Drawing upon his own experiences as well as solid research, Kennedy writes with authority in the supposed daily journal of a young English immigrant who becomes apprentice to, and soon takes over the practice of, a local doctor in Pawtuxet, Rhode Island. Through his protagonist, Kennedy paints an engaging and educational portrait of both daily life and the practice of medicine in Colonial America.
Carr is not the most brilliant of surgeons or the least fallible of doctors. He makes mistakes, some of them fatal, as he stumbles about trying to learn from trial, error, and experience how to best minister to the needs of his family and community. He gets involved in the mysteries of the Freemasons, debates the morality of slavery, and ponders the science, or lack thereof, in his profession.
After war comes, he joins the army in time to see service in the battles of Long Island and Harlem Heights. It is in such martial episodes that Kennedy gives his readers a grim, bloody, and thoroughly authentic look into the horrors and failings of eighteenth-century battlefield medicine. What Carr sees and learns will shake the reader as it does the good doctor, who admits afterward, “I thought I was made of sterner stuff.”

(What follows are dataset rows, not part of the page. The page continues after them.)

Lemma write_back_lookup id b m id' : write_back id b m !! id' = if decide (id = id') then b else m !! id'.
Proof. unfold write_back. case_decide as E; [subst|]; destruct b; by simplify_map_eq. Qed.

Lemma pending_write id b m : m !! id = Some b -> p b = true -> S (pending (write_back id (f b) m)) = pending m.
Proof.
  intros Hm Hp. assert (E : filter (fun '(_, b) => p b = true) (write_back id (f b) m) = delete id (filter (fun '(_, b) => p b = true) m)).
  { unfold write_back. destruct (f b) as [b'|] eqn:Hb; [|by rewrite map_filter_delete].
    rewrite map_filter_insert_False by (rewrite (Hf _ _ Hp Hb); done). by rewrite map_filter_delete. }
  assert (Hin : filter (fun '(_, b) => p b = true) m !! id = Some b) by by apply map_lookup_filter_Some.
  rewrite E, map_size_delete_Some by (by eexists).
  assert (pending m <> 0%nat) by (intros Z; apply map_size_empty_inv in Z; by rewrite Z, lookup_empty in Hin). lia.
Qed.

Lemma visit_lookup nm id id' : (visit nm id).2 !! id' = if decide (id = id') then nm.2 !! id' ≫= treat else nm.2 !! id'.
Proof.
  unfold visit, treat. destruct (nm.2 !! id) as [b|] eqn:E; [destruct (p b) eqn:Hp|]; cbn.
  - rewrite write_back_lookup. case_decide as Ei; [subst|done]. rewrite E. cbn. by rewrite Hp.
  - case_decide; [subst|done]. rewrite E. cbn. by rewrite Hp.
  - case_decide; [subst|done]. by rewrite E.
Qed.

Lemma visit_count nm id : ((visit nm id).1 + pending (visit nm id).2 = nm.1 + pending nm.2)%nat.
Proof.
  unfold visit. destruct (nm.2 !! id) as [b|] eqn:E; [|done]. destruct (p b) eqn:Hp; [|done]. cbn [fst snd].
  pose proof (pending_write id b nm.2 E Hp). lia.
Qed.

Lemma visits_lookup ids : forall nm id, (foldl visit nm ids).2 !! id = if decide (id ∈ ids) then nm.2 !! id ≫= treat else nm.2 !! id.
Proof.
  induction ids as [|i ids IH]; intros nm id; cbn; [by rewrite decide_False by apply not_elem_of_nil|].
  rewrite IH, visit_lookup. destruct (decide (i = id)) as [->|Hne].
  - rewrite (decide_True (P := id ∈ id :: ids)) by set_solver. case_decide; [|done].
    destruct (nm.2 !! id) as [b|]; [|done]. cbn. destruct (treat b) eqn:E; [|done]. cbn. by eapply treat_treated.
  - destruct (decide (id ∈ ids)); [by rewrite decide_True by set_solver|by rewrite decide_False by set_solver].
Qed.

Lemma visits_count ids : forall nm, ((foldl visit nm ids).1 + pending (foldl visit nm ids).2 = nm.1 + pending nm.2)%nat.
Proof. induction ids as [|i ids IH]; intros nm; cbn; [done|]. rewrite IH. apply visit_count. Qed.

(** Whatever the order and the repetitions, every entry is treated once. *)
Lemma visits_all ids m : (forall id, is_Some (m !! id) -> id ∈ ids) -> foldl visit (0%nat, m) ids = (pending m, omap treat m).
Proof.
  intros Hc. assert (E : (foldl visit (0%nat, m) ids).2 = omap treat m).
  { apply map_eq. intros id. rewrite visits_lookup, lookup_omap. cbn. case_decide as Hi; [done|].
    destruct (m !! id) eqn:Hm; [|done]. by destruct Hi; apply Hc. }
  pose proof (visits_count ids (0%nat, m)) as Hn. rewrite E in Hn. cbn in Hn.
  assert (Z : pending (omap treat m) = 0%nat).
  { apply map_size_empty_iff, map_empty. intros id. apply eq_None_not_Some. intros [b Hb]. apply map_lookup_filter_Some in Hb as [Hb Hp'].
    rewrite lookup_omap in Hb. apply bind_Some in Hb as (b0 & _ & Ht). apply treat_treated in Ht. unfold treat in Ht. rewrite Hp' in Ht. apply Hf in Ht; congruence. }
  destruct (foldl visit _ ids) as [n m']. cbn in *. f_equal; [lia|done].
Qed.
End visits.

(** ** Refinement *)

Section refine.
Context {A : Type} (marshal : JobState A -> option string) (unmarshal : string -> option (JobState A)).
Notation stored := (stored marshal unmarshal).
Notation to_json := (to_json marshal).

(** What the stores need of the codec: no JSON text is empty, and a status is read back. *)
Context (Hempty : unmarshal "" = None) (Hstatus : forall js js', stored js = Some js' -> js_Status js' = js_Status js).

Context (key : string -> string) `{!Inj (=) (=) key} (get : string -> db -> option string)
  (Hget : forall k d, get k d ≫= unmarshal = d !! k ≫= unmarshal).

Definition holds (d : db) (m : gmap string (JobState A)) : Prop := forall id, m !! id = d !! key id ≫= unmarshal.

(** Keys that are not those of jobs. *)
Definition same_others (d d' : db) : Prop := forall k, (forall id, k <> key id) -> d' !! k = d !! k.

Lemma holds_set d m id js : holds d m -> holds (<[key id := to_json js]> d) (write_back id (stored js) m).
Proof.
  intros H id'. rewrite write_back_lookup. case_decide as E; [subst; by rewrite lookup_insert_eq|].
  rewrite lookup_insert_ne by (by intros ?%(inj key)). apply H.
Qed.

Lemma holds_del d m id : holds d m -> holds (delete (key id) d) (delete id m).
Proof.
  intros H id'. destruct (decide (id = id')) as [->|]; [by rewrite !lookup_delete_eq|].
  rewrite !lookup_delete_ne by (done || by intros ?%(inj key)). apply H.
Qed.

Lemma others_set d id v : same_others d (<[key id := v]> d).
Proof. intros k Hk. apply lookup_insert_ne, not_eq_sym, Hk. Qed.
Lemma others_del d id : same_others d (delete (key id) d).
Proof. intros k Hk. apply lookup_delete_ne, not_eq_sym, Hk. Qed.
Lemma others_trans d d1 d2 : same_others d d1 -> same_others d1 d2 -> same_others d d2.
Proof. intros H1 H2 k Hk. by rewrite H2, H1. Qed.

Definition tracks (nd : nat * db) (nm : nat * gmap string (JobState A)) (d0 : db) : Prop := nd.1 = nm.1 /\ holds nd.2 nm.2 /\ same_others d0 nd.2.

Lemma reap_visit_tracks now mr d0 nd nm id : tracks nd nm d0 ->
  tracks (reap_visit marshal unmarshal get no_faults now mr nd (key id)) (visit (is_stale now) (fun js => stored (reap_job now mr js)) nm id) d0.
Proof.
  intros (E1 & E2 & E3). unfold reap_visit, reap_decide, visit. rewrite (E2 id), <- Hget. destruct (get (key id) nd.2) as [data|]; cbn; [|done].
  destruct (unmarshal data) as [js|]; cbn; [|done]. destruct (is_stale now js); [|done]. unfold kv_set. cbn.
  split; [by rewrite <- E1|]. split; [by apply holds_set|]. eapply others_trans; [done|apply others_set].
Qed.

Lemma cleanup_visit_tracks cutoff d0 nd nm id : tracks nd nm d0 ->
  tracks (cleanup_visit unmarshal get no_faults cutoff nd (key id)) (visit (job_old cutoff) (fun _ => None) nm id) d0.
Proof.
  intros (E1 & E2 & E3). unfold cleanup_visit, visit. rewrite (E2 id), <- Hget. destruct (get (key id) nd.2 ≫= unmarshal) as [js|]; cbn; [|done].
  destruct (job_old cutoff js); [|done]. unfold kv_del. cbn.
  split; [by rewrite <- E1|]. split; [by apply holds_del|]. eapply others_trans; [done|apply others_del].
Qed.

Lemma fold_tracks (f : nat * db -> string -> nat * db) g d0 ids : (forall nd nm id, tracks nd nm d0 -> tracks (f nd (key id)) (g nm id) d0) ->
  forall nd nm, tracks nd nm d0 -> tracks (foldl f nd (key <$> ids)) (foldl g nm ids) d0.
Proof. intros Hs. induction ids as [|i ids IH]; intros nd nm H; cbn; [done|]. by apply IH, Hs. Qed.

Lemma treat_filter cutoff (m : gmap string (JobState A)) :
  omap (treat (job_old cutoff) (fun _ => None)) m = filter (fun '(_, js) => job_old cutoff js = false) m.
Proof.
  apply map_eq. intros id. apply option_eq. intros js. rewrite lookup_omap, bind_Some, map_lookup_filter_Some. unfold treat. split.
  - intros (js0 & Hm & E). destruct (job_old cutoff js0) eqn:Ho; [done|]. by simplify_eq.
  - intros [Hm E]. exists js. by rewrite E.
Qed.

(** A list of keys that covers the jobs. *)
Definition covers (d : db) (ids : list string) : Prop := forall id, is_Some (d !! key id) -> id ∈ ids.

Lemma reap_fold_refines now mr d m ids : holds d m -> covers d ids ->
  tracks (foldl (reap_visit marshal unmarshal get no_faults now mr) (0%nat, d) (key <$> ids)) (copy_exec marshal unmarshal 0 (SReap now mr) m) d.
Proof.
  intros H Hc. pose proof (fold_tracks _ _ d ids (fun nd nm id => reap_visit_tracks now mr d nd nm id) (0%nat, d) (0%nat, m)) as T.
  rewrite visits_all in T; [by apply T| |].
  - intros js js' S E%Hstatus. unfold is_stale. rewrite E. unfold reap_job. rewrite S. cbn. by destruct (mr <=? js_RetryCount js).
  - intros id [js Hm]. apply Hc. rewrite (H id) in Hm. destruct (d !! key id); [by eexists|done].
Qed.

Since the story takes place within the pages of a journal, Carr’s is the only voice heard in Leeches and Liberty. Many entries are mundane and pedantic, as would be expected in a diary, while others recount dramatic episodes and arguments, from the birth of children and the battle against epidemics to the debates concerning the course of the war and the wisdom of seeking independence from the Crown. Kennedy repeatedly draws upon newspapers, books, plays, and medical journals of the period, reprinting or paraphrasing passages that illustrate what was going on and what people thought of those events.
While Kennedy puts most of his effort into creating Carr’s character, he does manage to shift some of that energy into bringing to life the other people in the protagonist’s life. There is the lovely Hope, of whom Carr notes, “She smiled at me and that is all it took.” There’s the kindly Dr. Randall, who, despite his lack of university education, is “a perfectly good doctor.”
Leeches and Liberty is very cleanly written and contains but one minor typo. Sometimes a thrilling read and almost always an engaging one, it will especially appeal to readers with an interest in the life of a doctor in Revolutionary America.